CAPÍTULO 15
EL REINO DE LOS ENANOS,
THURN
Amantes de la oscuridad, las cavidades y los túneles, los enanos de Pryan no construían sus ciudades en las copas de los árboles, como los elfos, ni en las planicies de musgo, como hacían los humanos. Los enanos se abrían camino hacia abajo a través de la sombría vegetación, buscando la tierra y la roca que eran su herencia, aunque ésta no era más que un vago recuerdo de un tiempo pasado en otro mundo.
El reino de Thurn era una enorme caverna de vegetación.
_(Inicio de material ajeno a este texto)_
(* ===== verification/Effects.v ===== *)
(** * What the repository's programs read and write

    For every program of ConfigRepo.v and EtcdRepo.v that changes the store, the
    view after it as an explicit update of the view before it.  Three shapes are
    enough: [view_write] (Create, Update, PutKey), [view_delete] (Delete, each
    key of DeleteRange) and [view_lock] (LockConfig, UnlockConfig). *)

From S2P Require Import Prelude.
From S2P Require Import Bolt.
From S2P Require Import Keys.
From S2P Require Import Domain.
From S2P Require Import Manager.
From S2P Require Import ConfigRepo.
From S2P Require Import ConfigReads.
From S2P Require Import EtcdRepo.
From stdpp Require Import base list gmap strings sorting.
From Stdlib Require Import Ascii ZArith Lia.
Open Scope Z_scope.

Abbreviation revKey := ((bucketSys, str sysRevisionKeyName) : string * bytes).
Abbreviation lockSeqKey := ((bucketSys, str sysLockSeqKeyName) : string * bytes).

(** The counters of a view. *)
Definition counter (v : View) (k : string * bytes) : Z := parseRevision (default [] (v !! k)).
Definition cur_rev (v : View) : Z := counter v revKey.
Definition cur_seq (v : View) : Z := counter v lockSeqKey.

(** One content write at a new revision: counter, content, meta, history and
    changelog. *)
Definition view_write (ns path : bytes) (rev : Z) (content dmeta dlog : bytes) (v : View) : View :=
  <[(bucketChangelog, revisionBytes rev) := dlog]>
  (<[(bucketHistory, historyKey ns path rev) := content]>
   (<[(bucketMeta, configKey ns path) := dmeta]>
    (<[(bucketContent, configKey ns path) := content]>
     (<[revKey := revisionBytes rev]> v)))).

(** One key removed, with its changelog row. *)
Definition view_remove (key : bytes) (rev : Z) (dlog : bytes) (v : View) : View :=
  <[(bucketChangelog, revisionBytes rev) := dlog]>
  (delete (bucketMeta, key) (delete (bucketContent, key) v)).

Definition view_delete (key : bytes) (rev : Z) (dlog : bytes) (v : View) : View :=
  view_remove key rev dlog (<[revKey := revisionBytes rev]> v).

(** A lock event, with the meta row it changes. *)
Definition view_lock (ns path : bytes) (seq : Z) (dmeta dlock dlog : bytes) (v : View) : View :=
  <[(bucketLockChangelog, revisionBytes seq) := dlog]>
  (<[(bucketLockHistory, historyKey ns path seq) := dlock]>
   (<[lockSeqKey := revisionBytes seq]>
    (<[(bucketMeta, configKey ns path) := dmeta]> v))).

Section effects.
Context `{BoltSpec} `{Clock} `{Codecs}.
Implicit Types (s : TS) (q : qkind).

(** The decoded meta row of a key. *)
Definition meta_row (v : View) (key : bytes) : option ConfigMeta :=
  v !! (bucketMeta, key) ≫= fun d =>
    match json_Unmarshal d with inr m => Some m | inl _ => None end.

(** Whether a namespace is locked, as isNamespaceLocked reads it; [None] when
    its record does not decode. *)
Definition ns_lock (v : View) (ns : bytes) : option bool :=
  match v !! (bucketNamespaces, ns) with
  | None => Some false
  | Some d => match json_Unmarshal (A:=NamespaceMeta) d with
              | inr m => Some (nm_Locked m)
              | inl _ => None
              end
  end.

(** ** Sub-steps *)

Lemma attempt_Ok {A} (m : TxM A) q s r s' :
  attempt m q s = (Ok r, s') <->
  match r with inr a => m q s = (Ok a, s') | inl e => m q s = (Err e, s') end.
Proof. unfold attempt. destruct (m q s) as [[a|e|c] s1], r; naive_solver. Qed.

Lemma liftT_Ok {A} (r : outcome A) q s a s' : liftT r q s = (Ok a, s') <-> r = Ok a /\ s' = s.
Proof. unfold liftT. naive_solver. Qed.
Los enanos vivían y trabajaban en casas y talleres tallados como nichos en los troncos de gigantescos árboles chimenea, así llamados porque su madera no ardía fácilmente y el humo de las hogueras de los enanos podía ascender a través de unos conductos naturales que los troncos tenían en el centro. Ramas y raíces formaban calles y caminos iluminados con antorchas de llama vacilante. Elfos y humanos vivían en un día perpetuo. Los enanos vivían en una noche sin fin, una noche que amaban y consideraban una bendición, pero que Drugar temía que estuviera a punto de hacerse permanente.
El enano recibió el mensaje de su rey durante la hora de comer. El hecho de que llegara precisamente entonces le dio una idea de la importancia de su contenido, pues la hora de la comida era un momento en que uno debía prestar plena y total atención a alimentarse y al importantísimo proceso digestivo posterior. Durante la ingestión de los alimentos estaba prohibido hablar y, en la hora siguiente, sólo se trataban temas agradables para evitar que los jugos estomacales se volvieran agrios y provocaran trastornos gástricos.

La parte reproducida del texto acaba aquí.